Open-Air Section – Delta Antico Museum
Timetable
Accessible to visitors through guided experiences.
Located at Stazione Foce, at the gateway to the Comacchio Lagoons, stands the Open-Air Section of the Museo Delta Antico, which aims to reconstruct a portion of the Etruscan settlement of Spina.
The project, carried out through an experimental archaeology initiative in collaboration with the Alma Mater Studiorum – Università di Bologna and funded by the Interreg Italy–Croatia Programme – VALUE Project, allows visitors to experience firsthand what the ancient Etruscan city of Spina may have looked like.
The residential structures, reconstructed on the basis of excavation data and built entirely of wood, marsh reeds, and clay, are set within a system of internal connections that reflects the general layout of the ancient settlement, characterized by the alternation of streets and canals.
Furnished as an ancient Etruscan house, one of the two dwellings located within the park serves as an exhibition space, where visitors can admire furnishings and pottery reproduced by leading artists in the field. Accessible during guided experiences, it is also suitable for workshops and themed activities aimed at different audience groups.
The other dwelling, instead, is equipped as a teaching classroom and represents a novelty within the range of educational activities offered by the Museo Delta Antico.
The entire area is set within an environment very similar to that on which ancient Spina once stood, a place where water and land meet and blend together.
Ancient Etruscan City of Spina
Spina was one of the most important cities of Etruria Padana, founded around the mid-6th century BC along the course of the Eridanus, one of the main branches of the Po River. Its strategic position, just a few kilometers from the coastline of the time, enabled the Etruscans to control major commercial routes, and the city soon became the preferred Adriatic port for Greek ships.
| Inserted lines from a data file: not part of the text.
(* ===== verification/Loader.v ===== *)
(** * [pkg/loader]: loading the program, filling its maps, reading its events

    [features.go] and [loader.go], with the Go mirror types of the generated
    [bpf_x86_bpfel.go]. The eBPF and ring-buffer packages are parameters: what
    one of their calls returns is an argument, and the calls that acquire or
    release a resource are recorded in the loader's [calls], so that the
    theorems can count them. *)

From S2P Require Import Prelude.
From S2P Require Import GoStrings.
From S2P Require Import CLayout.
From S2P Require Import Kernel.
From S2P Require Import BpfProgram.

Local Open Scope Z_scope.

(** ** [bpf_x86_bpfel.go]: the generated mirror types *)

(** [structs.HostLayout] is a zero-size marker; the integers are laid out as
    the host's C compiler does. *)
Definition HostLayout : ctype := CStruct [mem:].
Definition uint8 : ctype := CInt 1.
Definition uint16 : ctype := CInt 2.
Definition uint32 : ctype := CInt 4.
Definition uint64 : ctype := CInt 8.

Definition bpfDeviceKey : ctype := CStruct [mem:
  ("_", HostLayout);
  ("Major", uint32);
  ("Minor", uint32) ].

Definition bpfEvent : ctype := CStruct [mem:
  ("_", HostLayout);
  ("Timestamp", uint64);
  ("CgroupId", uint64);
  ("Tgid", uint32);
  ("Cmd", uint32);
  ("Minor", uint32);
  ("Major", uint16);
  ("Kind", uint8);
  ("Pad", CArr uint8 1) ].

Definition bpfIoctlKey : ctype := CStruct [mem:
  ("_", HostLayout);
  ("VendorId", uint32);
  ("Nr", uint32) ].

(** [_BpfClose]: close in order, stop at the first error. The result lists the
    objects on which [Close] was called. *)
Fixpoint BpfClose (obj_Close : string → option error) (closers : list string) :
    list string * option error :=
  match closers with
  | [] => ([], None)
  | c :: cs =>
      match obj_Close c with
      | Some err => ([c], Some err)
      | None => let '(called, err) := BpfClose obj_Close cs in (c :: called, err)
      end
  end.

(** [bpfPrograms.Close], [bpfMaps.Close] and [bpfObjects.Close]. *)
Definition bpfPrograms_Close (obj_Close : string → option error) :=
  BpfClose obj_Close ["kubenpu_ioctl"].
Archaeological research has shown that the settlement was organized with an orthogonal system of streets and canals, oriented north–south and east–west, and divided into rectangular blocks on which the houses stood. Built mostly of wood, clay, and marsh reeds, the city has left little in the way of visible remains, but archaeological excavations continue to recover numerous artifacts that help reconstruct the history of this important center of the ancient world.
Towards the end of the 3rd century BC, Spina definitively lost its strategic importance due both to major geopolitical changes and to sudden alterations in river flows, and the ancient city literally disappeared from sight. Interest in Spina was revived in the early decades of the 20th century following the extensive land reclamation works carried out in the Comacchio area. Between 1925 and the 1950s, around 4,000 burials emerged from the large necropolises of Valle Trebba and Valle Pega.
The archaeological site of Spina, identified only in the mid-1960s during the reclamation of the Mezzano Lagoons now covers an area of about six hectares and can be visited only during excavation campaigns, which generally take place annually. Artifacts from the settlement and the necropolises can be admired at the Museo Delta Antico and at the Museo Archeologico Nazionale di Ferrara.